TOM CRUISE, KATIE HOLMES E SURI non trovano pace: Cruise ha citato in giudizio gli editori di Life & Style Weekly per diffamazione e chiesto un indennizzo di 50 milioni di dollari per i danni derivanti dalla falsa affermazione della rivista che Cruise avrebbe “abbandonato” la figlia Suri.

Tom è un padre premuroso che ama teneramente Suri” l’avvocato Bert Fields ha lo ha affermato in una dichiarazione. “Dire che ha ‘abbandonato’ sua figlia è una viziosa bugia. Dirlo in titoli luridi accompagnandoli con una foto di Suri in lacrime è riprovevole“.

La causa è stata presentata alla Corte di Los Angeles, in discussione è il numero del 30 luglio di Life & Style Weekly, che aveva in copertina il titolo: “Suri in pianto, abbandonata dal suo papà“, accompagnato da una foto della bambina che, effettivamente, piange.

Nella causa, scrive il sito specializzato nella vita e nei pettegolezzi del gossip sulle star TMZ, si afferma che la realtà dei fatti non ha nulla a che vedere con le affermazioni fatte nel titolo, come peraltro si evince dall’articolo interno della stessa rivista, e rileva che la foto di Suri in lacrime è stata scattata dopo che alla bambina, 6 anni, non era stato permesso di portare a casa un cucciolo visto in un negozio di animali.

Lo stesso giorno, il 30 luglio 2012, Tom Cruise è stato fotografato mano nella mano con Suri vestita da sirena, in visita al parco giochi Walt Disney World.

La causa verte sul fatto che, mentre i titoli dei giornali sono facilmente leggibili da chiunque, solo una piccola percentuale di persone effettivamente dedicherà del tempo a leggere la storia all’interno della rivista, che pure contraddice i titoli di copertina.

I media hanno diffuso a titoli cubitali il dramma familiare di Tom Cruise e Katie Holmes e di conseguenza della figlia Suri, dopo che la Holmes ha presentato istanza di divorzio il 29 giugno. La coppia ha raggiunto un accordo rapidamente e hanno ufficialmente divorziato 20 agosto.

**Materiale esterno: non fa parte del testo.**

(** * fspopulate: a shallow embedding of [fspopulate.c]

    The program creates a two-level tree [ROOT/dirNNNNNN/fileNNNNNN] whose
    file sizes add up to a requested total.  This development embeds
    [main], [init_buffer], [fspopulate] and [populate_file] together with a
    small model of the system calls they use ([mkdirp], [open], [fstat],
    [write], [close]), and proves the properties the specification states
    about them.

    Conventions of the embedding:
    - [off_t], [ssize_t] and [int] values are integers in [Z]; the
      conversions the program performs ([unsigned long long] to [off_t],
      [++bi] on an [int]) are written out with their wrap-around;
    - C strings are [string]s, [snprintf] truncates to the size of its
      destination;
    - the file system, the table of open descriptors and the history of
      system calls form an explicit [world] that every call transforms;
    - the outcome of each system call (failure, short write) that the
      program cannot determine is read from an oracle carried by the world;
    - the diagnostic lines written to [stderr] are not part of the world. *)

From Stdlib Require Import ZArith Lia Ascii String List.
From stdpp Require Import gmap strings list fin_maps list_numbers.

Local Open Scope Z_scope.

(** ** Integer types *)

Definition INT_MAX : Z := 2147483647.

(** Two's-complement wrap-around of a [bits]-wide signed integer. *)
Definition wrap_signed (bits : Z) (x : Z) : Z :=
  (x + 2 ^ (bits - 1)) mod 2 ^ bits - 2 ^ (bits - 1).

Definition to_int (x : Z) : Z := wrap_signed 32 x.
Definition to_off_t (x : Z) : Z := wrap_signed 64 x.

(** Arithmetic on [unsigned long long] is modulo [2 ^ 64]. *)
Definition ULLONG_MAX : Z := 2 ^ 64 - 1.
Definition to_ull (x : Z) : Z := x mod 2 ^ 64.

(** [#define MIN(a, b) ((a < b) ? (a) : (b))] *)
Definition MIN (a b : Z) : Z := if a <? b then a else b.

(** [sizeof (fsp_buf)], for [char fsp_buf[10 * 1024 * 1024]]. *)
Definition sizeof_fsp_buf : Z := 10 * 1024 * 1024.

(** ** Strings and [snprintf] *)

Definition slash : ascii := "/"%char.

(** The decimal digits of a non-negative number, least significant first. *)
Fixpoint digits_lsd (fuel : nat) (n : Z) : list Z :=
  match fuel with
  | O => []
  | S fuel => n mod 10 :: (if n <? 10 then [] else digits_lsd fuel (n / 10))
  end.

(** The number a list of digits, least significant first, stands for. *)
Fixpoint value_lsd (ds : list Z) : Z :=
  match ds with
  | [] => 0
  | d :: ds => d + 10 * value_lsd ds
  end.

Definition digit_char (d : Z) : ascii := ascii_of_nat (48 + Z.to_nat d).

(** Zero padding on the most significant side up to [width] digits. *)
Definition zero_pad (width : nat) (ds : list Z) : list Z :=
  ds ++ replicate (width - length ds)%nat 0.

Definition render (ds : list Z) : string :=
  string_of_list_ascii (digit_char <$> reverse ds).

(** The conversion [%06d] of [printf] applied to an [int]: at least six
    characters, padded with zeros, the sign counted in the width. *)
Definition fmt_06d (n : Z) : string :=
  if n <? 0
  then String "-"%char (render (zero_pad 5 (digits_lsd 10 (- n))))
  else render (zero_pad 6 (digits_lsd 10 n)).

(** [snprintf (dst, size, ...)] keeps at most [size - 1] characters. *)
Fixpoint string_take (n : nat) (s : string) : string :=
  match n, s with
  | S n, String c s => String c (string_take n s)
  | _, _ => EmptyString
  end.

Definition snprintf (size : Z) (s : string) : string :=
  string_take (Z.to_nat (size - 1)) s.

(** The part of a path before its last slash, if it has one. *)
Fixpoint dirname (s : string) : option string :=
  match s with
  | EmptyString => None
  | String c s =>
      match dirname s with
      | Some d => Some (String c d)
      | None => if Ascii.eqb c slash then Some EmptyString else None
      end
  end.

(** ** Functions of the C library that [main] applies to its arguments *)

Definition tolower (c : ascii) : ascii :=
  let n := nat_of_ascii c in
  if (65 <=? n)%nat && (n <=? 90)%nat then ascii_of_nat (n + 32) else c.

Nel mese di luglio l’avvocato di Tom Cruise, Fields, ha inviato una lettera ai media americani, e agli editori del National Enquirer, minacciando di citarli in giudizio per più di una storia in cui si erano permessi di definire Cruise un “mostro”, e di definire la casa dell’attore “casa degli orrori”. Il testo della lettera è stato reso pubblico dall’Hollywood Reporter.

Tom non va in giro a citare in giudizio le persone” ha detto l’avvocato nella dichiarazione. “Non è un tipo litigioso. Ma quando questi squallidi venditori ambulanti cercano di fare soldi con le bugie disgustose circa il suo rapporto con la bambina, scommetto che li citerà in giudizio“.

Se Tom Cruise vince la causa, ha detto Fields, il denaro sarà devoluto in beneficenza.